— WORK ITEM —
Look below for the line that has "[] => search re text". Set down the lines from there through the line that has "matches [] [] rest", exactly as written.

********************

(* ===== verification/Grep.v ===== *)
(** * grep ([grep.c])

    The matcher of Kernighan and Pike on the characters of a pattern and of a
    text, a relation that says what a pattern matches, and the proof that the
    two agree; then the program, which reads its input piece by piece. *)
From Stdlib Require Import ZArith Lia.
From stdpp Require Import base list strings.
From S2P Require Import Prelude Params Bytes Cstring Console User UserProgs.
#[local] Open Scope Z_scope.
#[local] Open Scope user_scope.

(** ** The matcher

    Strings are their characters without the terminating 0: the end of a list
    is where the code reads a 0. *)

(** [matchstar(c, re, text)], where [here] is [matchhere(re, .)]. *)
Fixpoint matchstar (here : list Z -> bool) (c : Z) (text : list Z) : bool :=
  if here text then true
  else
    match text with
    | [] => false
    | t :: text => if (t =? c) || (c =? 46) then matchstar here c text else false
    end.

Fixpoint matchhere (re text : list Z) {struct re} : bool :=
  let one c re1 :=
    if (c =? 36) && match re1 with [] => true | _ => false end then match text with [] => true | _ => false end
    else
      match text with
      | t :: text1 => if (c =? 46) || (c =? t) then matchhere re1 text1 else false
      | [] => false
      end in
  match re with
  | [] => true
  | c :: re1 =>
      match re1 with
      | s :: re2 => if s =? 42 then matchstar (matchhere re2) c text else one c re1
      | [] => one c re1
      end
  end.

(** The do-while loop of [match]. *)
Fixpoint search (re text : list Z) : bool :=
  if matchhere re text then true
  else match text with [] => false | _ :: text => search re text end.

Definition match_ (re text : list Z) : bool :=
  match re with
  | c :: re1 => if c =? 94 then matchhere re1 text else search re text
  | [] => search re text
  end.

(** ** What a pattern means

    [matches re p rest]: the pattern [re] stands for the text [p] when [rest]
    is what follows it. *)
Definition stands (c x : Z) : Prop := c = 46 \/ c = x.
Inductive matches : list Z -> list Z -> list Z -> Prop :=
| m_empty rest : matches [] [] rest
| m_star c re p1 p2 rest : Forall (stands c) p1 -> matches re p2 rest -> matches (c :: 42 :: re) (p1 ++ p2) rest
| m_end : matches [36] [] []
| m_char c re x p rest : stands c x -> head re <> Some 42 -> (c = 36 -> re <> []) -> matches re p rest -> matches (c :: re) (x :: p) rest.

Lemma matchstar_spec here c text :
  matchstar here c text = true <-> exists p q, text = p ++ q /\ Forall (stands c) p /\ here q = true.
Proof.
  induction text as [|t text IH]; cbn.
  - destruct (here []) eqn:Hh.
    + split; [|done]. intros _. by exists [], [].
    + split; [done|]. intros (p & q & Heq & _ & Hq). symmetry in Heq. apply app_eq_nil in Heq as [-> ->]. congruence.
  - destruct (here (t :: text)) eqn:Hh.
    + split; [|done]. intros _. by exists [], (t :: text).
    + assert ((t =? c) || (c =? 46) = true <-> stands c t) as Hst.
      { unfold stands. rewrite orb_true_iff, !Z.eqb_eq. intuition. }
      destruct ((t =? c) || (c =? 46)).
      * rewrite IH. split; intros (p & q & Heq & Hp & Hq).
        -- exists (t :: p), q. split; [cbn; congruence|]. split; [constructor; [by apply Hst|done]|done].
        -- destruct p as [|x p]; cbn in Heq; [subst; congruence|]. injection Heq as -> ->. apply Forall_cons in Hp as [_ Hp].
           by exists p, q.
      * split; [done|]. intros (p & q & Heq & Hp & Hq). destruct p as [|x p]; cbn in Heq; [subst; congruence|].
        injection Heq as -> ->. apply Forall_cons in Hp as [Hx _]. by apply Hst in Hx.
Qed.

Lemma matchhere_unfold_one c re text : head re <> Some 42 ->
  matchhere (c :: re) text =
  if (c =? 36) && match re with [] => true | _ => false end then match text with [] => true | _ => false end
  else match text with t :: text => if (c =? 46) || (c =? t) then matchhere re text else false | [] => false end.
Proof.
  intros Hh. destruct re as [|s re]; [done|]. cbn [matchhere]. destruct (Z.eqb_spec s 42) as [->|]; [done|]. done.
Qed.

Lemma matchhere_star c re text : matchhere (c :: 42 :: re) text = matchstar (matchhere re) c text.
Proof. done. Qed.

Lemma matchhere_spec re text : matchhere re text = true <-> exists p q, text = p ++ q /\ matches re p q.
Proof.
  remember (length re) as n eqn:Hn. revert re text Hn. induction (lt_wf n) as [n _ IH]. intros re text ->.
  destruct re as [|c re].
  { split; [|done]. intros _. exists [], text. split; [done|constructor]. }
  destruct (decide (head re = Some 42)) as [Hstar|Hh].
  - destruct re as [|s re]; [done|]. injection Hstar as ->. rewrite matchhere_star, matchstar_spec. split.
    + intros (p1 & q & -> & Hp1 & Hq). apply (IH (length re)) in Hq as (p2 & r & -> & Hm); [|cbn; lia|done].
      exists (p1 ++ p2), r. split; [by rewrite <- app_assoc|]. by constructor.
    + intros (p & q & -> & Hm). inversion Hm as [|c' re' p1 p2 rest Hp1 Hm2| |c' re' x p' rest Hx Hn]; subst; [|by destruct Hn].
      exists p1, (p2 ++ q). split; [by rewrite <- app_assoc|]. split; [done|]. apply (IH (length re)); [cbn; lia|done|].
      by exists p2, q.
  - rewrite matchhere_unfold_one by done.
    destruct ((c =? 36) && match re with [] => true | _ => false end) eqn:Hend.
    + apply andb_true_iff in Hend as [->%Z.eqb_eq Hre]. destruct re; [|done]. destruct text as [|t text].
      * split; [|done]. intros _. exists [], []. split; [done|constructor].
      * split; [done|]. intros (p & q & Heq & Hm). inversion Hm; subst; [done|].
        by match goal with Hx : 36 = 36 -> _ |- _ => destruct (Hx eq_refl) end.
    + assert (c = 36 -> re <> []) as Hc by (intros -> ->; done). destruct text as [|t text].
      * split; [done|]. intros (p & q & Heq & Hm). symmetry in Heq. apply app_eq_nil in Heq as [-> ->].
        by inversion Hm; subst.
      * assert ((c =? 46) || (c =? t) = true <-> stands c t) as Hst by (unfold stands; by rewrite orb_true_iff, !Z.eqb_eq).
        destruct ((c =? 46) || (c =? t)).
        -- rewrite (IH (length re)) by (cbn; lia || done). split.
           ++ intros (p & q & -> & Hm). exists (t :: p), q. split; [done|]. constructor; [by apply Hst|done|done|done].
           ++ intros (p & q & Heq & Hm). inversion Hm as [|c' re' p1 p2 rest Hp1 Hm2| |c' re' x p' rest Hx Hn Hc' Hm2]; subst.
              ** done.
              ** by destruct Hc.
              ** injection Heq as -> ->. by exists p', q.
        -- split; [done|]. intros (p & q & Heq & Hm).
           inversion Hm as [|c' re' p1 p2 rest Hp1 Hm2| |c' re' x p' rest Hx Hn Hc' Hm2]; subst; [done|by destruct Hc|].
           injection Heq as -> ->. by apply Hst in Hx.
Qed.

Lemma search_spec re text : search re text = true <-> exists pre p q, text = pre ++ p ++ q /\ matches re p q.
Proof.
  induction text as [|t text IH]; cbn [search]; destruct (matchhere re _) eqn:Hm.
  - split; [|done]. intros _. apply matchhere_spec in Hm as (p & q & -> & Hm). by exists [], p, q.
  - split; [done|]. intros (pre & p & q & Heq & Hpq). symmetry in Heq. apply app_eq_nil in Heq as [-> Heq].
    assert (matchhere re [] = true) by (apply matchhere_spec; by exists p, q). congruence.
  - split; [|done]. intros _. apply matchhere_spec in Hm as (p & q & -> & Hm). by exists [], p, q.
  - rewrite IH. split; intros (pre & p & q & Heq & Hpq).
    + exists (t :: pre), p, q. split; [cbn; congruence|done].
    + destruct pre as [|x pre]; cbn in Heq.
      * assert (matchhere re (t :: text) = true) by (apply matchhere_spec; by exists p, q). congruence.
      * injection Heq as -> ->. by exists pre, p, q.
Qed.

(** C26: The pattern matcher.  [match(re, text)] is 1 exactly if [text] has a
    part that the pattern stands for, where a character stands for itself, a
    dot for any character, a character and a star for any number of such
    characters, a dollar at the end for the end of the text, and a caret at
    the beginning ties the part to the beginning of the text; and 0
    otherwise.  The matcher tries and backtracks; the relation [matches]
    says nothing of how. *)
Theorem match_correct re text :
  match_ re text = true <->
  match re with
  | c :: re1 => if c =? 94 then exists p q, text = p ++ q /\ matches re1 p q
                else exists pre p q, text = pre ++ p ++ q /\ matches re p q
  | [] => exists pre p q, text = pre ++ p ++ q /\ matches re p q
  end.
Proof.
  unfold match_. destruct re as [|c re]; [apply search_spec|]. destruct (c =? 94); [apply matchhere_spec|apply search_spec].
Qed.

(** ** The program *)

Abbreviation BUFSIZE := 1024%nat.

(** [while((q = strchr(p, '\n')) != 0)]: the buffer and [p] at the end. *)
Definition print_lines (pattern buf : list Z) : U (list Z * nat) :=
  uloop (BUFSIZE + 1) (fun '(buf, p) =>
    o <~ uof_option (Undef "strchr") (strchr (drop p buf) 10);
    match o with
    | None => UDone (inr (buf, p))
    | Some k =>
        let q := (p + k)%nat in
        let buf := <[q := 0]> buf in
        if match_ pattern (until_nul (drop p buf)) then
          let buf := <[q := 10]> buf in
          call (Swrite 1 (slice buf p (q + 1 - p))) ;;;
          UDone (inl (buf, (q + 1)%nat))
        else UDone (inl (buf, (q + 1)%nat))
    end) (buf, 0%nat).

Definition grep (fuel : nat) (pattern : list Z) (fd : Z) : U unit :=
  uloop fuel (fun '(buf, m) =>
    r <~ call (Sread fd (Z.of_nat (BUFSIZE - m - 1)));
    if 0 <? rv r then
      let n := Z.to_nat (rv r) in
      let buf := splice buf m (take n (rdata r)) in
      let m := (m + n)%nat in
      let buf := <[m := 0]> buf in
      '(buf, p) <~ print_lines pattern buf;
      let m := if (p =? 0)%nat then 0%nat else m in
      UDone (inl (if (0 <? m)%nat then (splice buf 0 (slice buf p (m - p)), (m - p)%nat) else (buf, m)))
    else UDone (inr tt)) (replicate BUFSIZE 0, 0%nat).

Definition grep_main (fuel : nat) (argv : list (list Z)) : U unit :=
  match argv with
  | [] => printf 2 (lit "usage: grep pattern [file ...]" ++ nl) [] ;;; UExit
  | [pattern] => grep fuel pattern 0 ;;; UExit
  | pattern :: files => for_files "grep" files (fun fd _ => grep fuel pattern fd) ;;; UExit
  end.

********************

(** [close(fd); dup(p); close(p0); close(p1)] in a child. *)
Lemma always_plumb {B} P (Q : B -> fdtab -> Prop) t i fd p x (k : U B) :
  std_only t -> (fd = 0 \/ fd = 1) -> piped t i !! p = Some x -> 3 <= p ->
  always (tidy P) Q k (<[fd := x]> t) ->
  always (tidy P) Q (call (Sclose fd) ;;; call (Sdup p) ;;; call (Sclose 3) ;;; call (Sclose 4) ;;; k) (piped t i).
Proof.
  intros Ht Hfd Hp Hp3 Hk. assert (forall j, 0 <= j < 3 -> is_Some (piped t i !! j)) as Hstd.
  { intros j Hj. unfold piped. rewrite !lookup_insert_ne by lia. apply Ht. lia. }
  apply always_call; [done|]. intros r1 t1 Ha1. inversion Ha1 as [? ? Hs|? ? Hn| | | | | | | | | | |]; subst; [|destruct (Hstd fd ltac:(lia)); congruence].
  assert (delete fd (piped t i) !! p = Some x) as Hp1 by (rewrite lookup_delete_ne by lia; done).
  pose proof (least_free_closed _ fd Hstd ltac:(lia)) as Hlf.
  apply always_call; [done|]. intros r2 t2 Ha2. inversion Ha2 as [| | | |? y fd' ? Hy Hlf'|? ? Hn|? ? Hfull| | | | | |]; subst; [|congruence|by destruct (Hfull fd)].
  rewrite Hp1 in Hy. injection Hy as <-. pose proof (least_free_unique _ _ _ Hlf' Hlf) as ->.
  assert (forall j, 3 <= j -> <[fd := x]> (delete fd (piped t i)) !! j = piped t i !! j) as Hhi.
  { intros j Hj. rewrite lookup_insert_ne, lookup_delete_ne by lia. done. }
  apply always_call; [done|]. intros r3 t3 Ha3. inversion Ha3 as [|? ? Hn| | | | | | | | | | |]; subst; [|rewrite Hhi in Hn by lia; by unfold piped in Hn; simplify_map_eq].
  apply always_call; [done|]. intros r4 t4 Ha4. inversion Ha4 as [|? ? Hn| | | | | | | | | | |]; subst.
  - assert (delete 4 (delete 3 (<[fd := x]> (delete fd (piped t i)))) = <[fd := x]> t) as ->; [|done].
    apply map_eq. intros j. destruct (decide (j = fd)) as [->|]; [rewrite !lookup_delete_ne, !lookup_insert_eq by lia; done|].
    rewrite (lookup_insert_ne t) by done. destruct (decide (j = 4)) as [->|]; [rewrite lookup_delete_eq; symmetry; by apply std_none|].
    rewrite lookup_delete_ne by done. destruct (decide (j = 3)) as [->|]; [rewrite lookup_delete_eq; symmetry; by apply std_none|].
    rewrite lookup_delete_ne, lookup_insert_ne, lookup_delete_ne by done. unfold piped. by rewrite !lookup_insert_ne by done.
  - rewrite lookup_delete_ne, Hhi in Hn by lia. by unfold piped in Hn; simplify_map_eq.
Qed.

********************

— RESULT OF THE TASK —
  | [] => search re text
  end.

(** ** What a pattern means

    [matches re p rest]: the pattern [re] stands for the text [p] when [rest]
    is what follows it. *)
Definition stands (c x : Z) : Prop := c = 46 \/ c = x.
Inductive matches : list Z -> list Z -> list Z -> Prop :=
| m_empty rest : matches [] [] rest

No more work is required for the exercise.